We are now at the site of the Thukeri story. In front of me is Lake Alexandrina. This part of the country belongs to the Ngarrindjeri people, it’s my people and it’s the site where the two Ngarrindjerri men went out fishing in their bark canoe.
A long time ago, the Ngarrindjeri people would have used their bark canoes to go fishing and to trade with other neighbouring groups along the Coorong and also, the Ngarrindjeri children would have spent a lot of time swimming and playing other games along this area.
Here is one part of the original school building that was built round about the time when the Mission was established in 1859. This church was erected by Reverend George Taplin and his role in the community was to protect Aboriginal people, so he thought he was protecting the Ngarrindjeri people, but what happened was the Ngarrindjeri people lost language, lost their right to practice their ceremonies, to pass on the laws to their young people.
Stories were lost because the Elders of the Ngarrindjeri nation could not pass on these stories and were told that you couldn’t practice your ceremonies, or do any of these important things for the culture to be taught.

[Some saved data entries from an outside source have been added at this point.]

Lemma on_ref_cases {A : Type} (f : A -> A) ref (l : list A) (j : nat) (y : A) :
  on_ref f ref l !! j = Some y -> exists x, l !! j = Some x /\ (y = x \/ y = f x).
Proof. destruct ref; [apply lookup_alter_cases|eauto]. Qed.

Lemma on_ref_lookup_fmap {A B : Type} (f : A -> B) (method : A -> A)
    (ref : option nat) (store : list A) (j : nat) :
  (forall a, f (method a) = f a) ->
  f <$> on_ref method ref store !! j = f <$> store !! j.
Proof.
  intros Hf. destruct ref as [i|]; [|reflexivity]. simpl.
  destruct (decide (i = j)) as [->|Hne].
  - rewrite list_lookup_alter_eq. destruct (store !! j); simpl; [|reflexivity].
    now rewrite Hf.
  - now rewrite list_lookup_alter_ne.
Qed.

Lemma stop_sources_lookup (set : gset nat) (nodes : list BufferSource) (i : nat) :
  stop_sources set nodes !! i =
    (fun n => if bool_decide (i ∈ set) then stop n else n) <$> nodes !! i.
Proof. unfold stop_sources. apply list_lookup_imap. Qed.

(** ** The handlers, written as one record each *)

Lemma cleanup_eq (s : State) :
  cleanup s =
  {| connected := false; isTalking := false; error := error s;
     audioContextRef := audioContextRef s; inputContextRef := inputContextRef s;
     streamRef := streamRef s; processorRef := processorRef s;
     sessionRef := sessionRef s; sourceRef := sourceRef s;
     nextStartTimeRef := nextStartTimeRef s; sourcesRef := ∅;
     contexts := on_ref close_unless_closed (audioContextRef s)
                   (on_ref close_unless_closed (inputContextRef s) (contexts s));
     streams := on_ref stop_tracks (streamRef s) (streams s);
     micSources := on_ref disconnect_source (sourceRef s) (micSources s);
     processors := on_ref (set_toDestination false) (processorRef s) (processors s);
     sessions := on_ref request_close (sessionRef s) (sessions s);
     bufferSources := stop_sources (sourcesRef s) (bufferSources s);
     pendingMedia := pendingMedia s |}.
Proof. reflexivity. Qed.

Lemma startSession_begin_eq (s : State) :
  startSession_begin s =
  {| connected := connected s; isTalking := isTalking s; error := None;
     audioContextRef := Some (S (length (contexts s)));
     inputContextRef := Some (length (contexts s));
     streamRef := streamRef s; processorRef := processorRef s;
     sessionRef := sessionRef s; sourceRef := sourceRef s;
     nextStartTimeRef := nextStartTimeRef s; sourcesRef := sourcesRef s;
     contexts := (contexts s ++ [new_context 16000]) ++ [new_context 24000];
     streams := streams s; micSources := micSources s;
     processors := processors s; sessions := sessions s;
     bufferSources := bufferSources s;
     pendingMedia := S (pendingMedia s) |}.
Proof.
  unfold startSession_begin. cbv zeta.
  replace (S (length (contexts s))) with (length (contexts s ++ [new_context 16000]))
    by (rewrite length_app; simpl; lia).
  reflexivity.
Qed.

Lemma startSession_granted_eq (ntracks : nat) (s : State) :
  startSession_granted ntracks s =
  {| connected := connected s; isTalking := isTalking s; error := error s;
     audioContextRef := audioContextRef s; inputContextRef := inputContextRef s;
     streamRef := Some (length (streams s)); processorRef := processorRef s;
     sessionRef := Some (length (sessions s)); sourceRef := sourceRef s;
     nextStartTimeRef := nextStartTimeRef s; sourcesRef := sourcesRef s;
     contexts := contexts s;
     streams := streams s ++ [{| tracks := replicate ntracks live |}];
     micSources := micSources s; processors := processors s;
     sessions := sessions s ++
       [{| status := connecting; closeRequested := false;
           sess_stream := length (streams s); sent := [] |}];
     bufferSources := bufferSources s;
     pendingMedia := pred (pendingMedia s) |}.
Proof. reflexivity. Qed.

Lemma startSession_denied_eq (s : State) :
  startSession_denied s =
  {| connected := false; isTalking := false;
     error := Some "Failed to start session. Check permissions.";
     audioContextRef := audioContextRef s; inputContextRef := inputContextRef s;
     streamRef := streamRef s; processorRef := processorRef s;
     sessionRef := sessionRef s; sourceRef := sourceRef s;
     nextStartTimeRef := nextStartTimeRef s; sourcesRef := ∅;
     contexts := on_ref close_unless_closed (audioContextRef s)
                   (on_ref close_unless_closed (inputContextRef s) (contexts s));
     streams := on_ref stop_tracks (streamRef s) (streams s);
     micSources := on_ref disconnect_source (sourceRef s) (micSources s);
     processors := on_ref (set_toDestination false) (processorRef s) (processors s);
     sessions := on_ref request_close (sessionRef s) (sessions s);
     bufferSources := stop_sources (sourcesRef s) (bufferSources s);
     pendingMedia := pred (pendingMedia s) |}.
Proof. reflexivity. Qed.

Lemma onerror_eq (s : State) :
  onerror s =
  {| connected := false; isTalking := false;
     error := Some "Connection error occurred.";
     audioContextRef := audioContextRef s; inputContextRef := inputContextRef s;
     streamRef := streamRef s; processorRef := processorRef s;
     sessionRef := sessionRef s; sourceRef := sourceRef s;
     nextStartTimeRef := nextStartTimeRef s; sourcesRef := ∅;
     contexts := on_ref close_unless_closed (audioContextRef s)
                   (on_ref close_unless_closed (inputContextRef s) (contexts s));
     streams := on_ref stop_tracks (streamRef s) (streams s);
     micSources := on_ref disconnect_source (sourceRef s) (micSources s);
     processors := on_ref (set_toDestination false) (processorRef s) (processors s);
     sessions := on_ref request_close (sessionRef s) (sessions s);
     bufferSources := stop_sources (sourcesRef s) (bufferSources s);
     pendingMedia := pendingMedia s |}.
Proof. reflexivity. Qed.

What the children get from it is not just looking at how the characters look, but the information they get from the story. It tells of rules, gives them information about the environment as well as the spirit ancestor, Ngurunderi.
Behind is what’s left of the jetty. The Ngarrindjeri men used to shear the sheep and bring the sheep’s wool down onto the beachfront and then it would be baled up and taken by paddle steamer over to Goolwa and then transported to Adelaide.
This area was taken up for farming. The Ngarrindjeri people were very lucky to have all this water, because the Ngarrindjeri people were people who used the ocean and the water for fishing. There’s many different types of fish in Lake Alexandrina. We have Cape Barron Geese and swans, when the egg-laying season starts, the Ngarrindjeri people would go in their boats to go amongst the long bulrushes in the lake, where the swan would make its nest and they would take some of these eggs and eat them. We would also eat swan.
The Ngarrindjeri women came down here. There are long rushes that grow along the lakefront. They used these long rushes to weave carrying-baskets, big woven mats to sit on in their traditional camps and also the two Ngarrindjeri men who went fishing on Lake Alexandrina, they took with them a woven mat and a couple of woven baskets and they used these woven baskets to carry the Thukeri back to the camp.
This monument was erected by the young Ngarrindjeri men of the Mission. This commemorated the voyage of Captain Sturt down the River Murray. I think for the Ngarrindjeri people there wouldn’t have been any other significance to building it, other than an idea put forth by the missionaries.
For the Ngarrindjeri people, it’s very important that these stories are continued and the Thukeri story is told today in all South Australian schools. The story is very important because it teaches the young people about respect. It teaches about greed and lying and it also teaches about respect for your spirit ancestors, the creators of the Ngarrindjeri people and Ngarrindjeri lands.
I see it-as a Ngarrindjeri person-that, while we continue to tell the Thukeri story, our cultural beliefs will stay alive and that the young people-and most importantly the Ngarrindjeri children-will have something that they can identify with.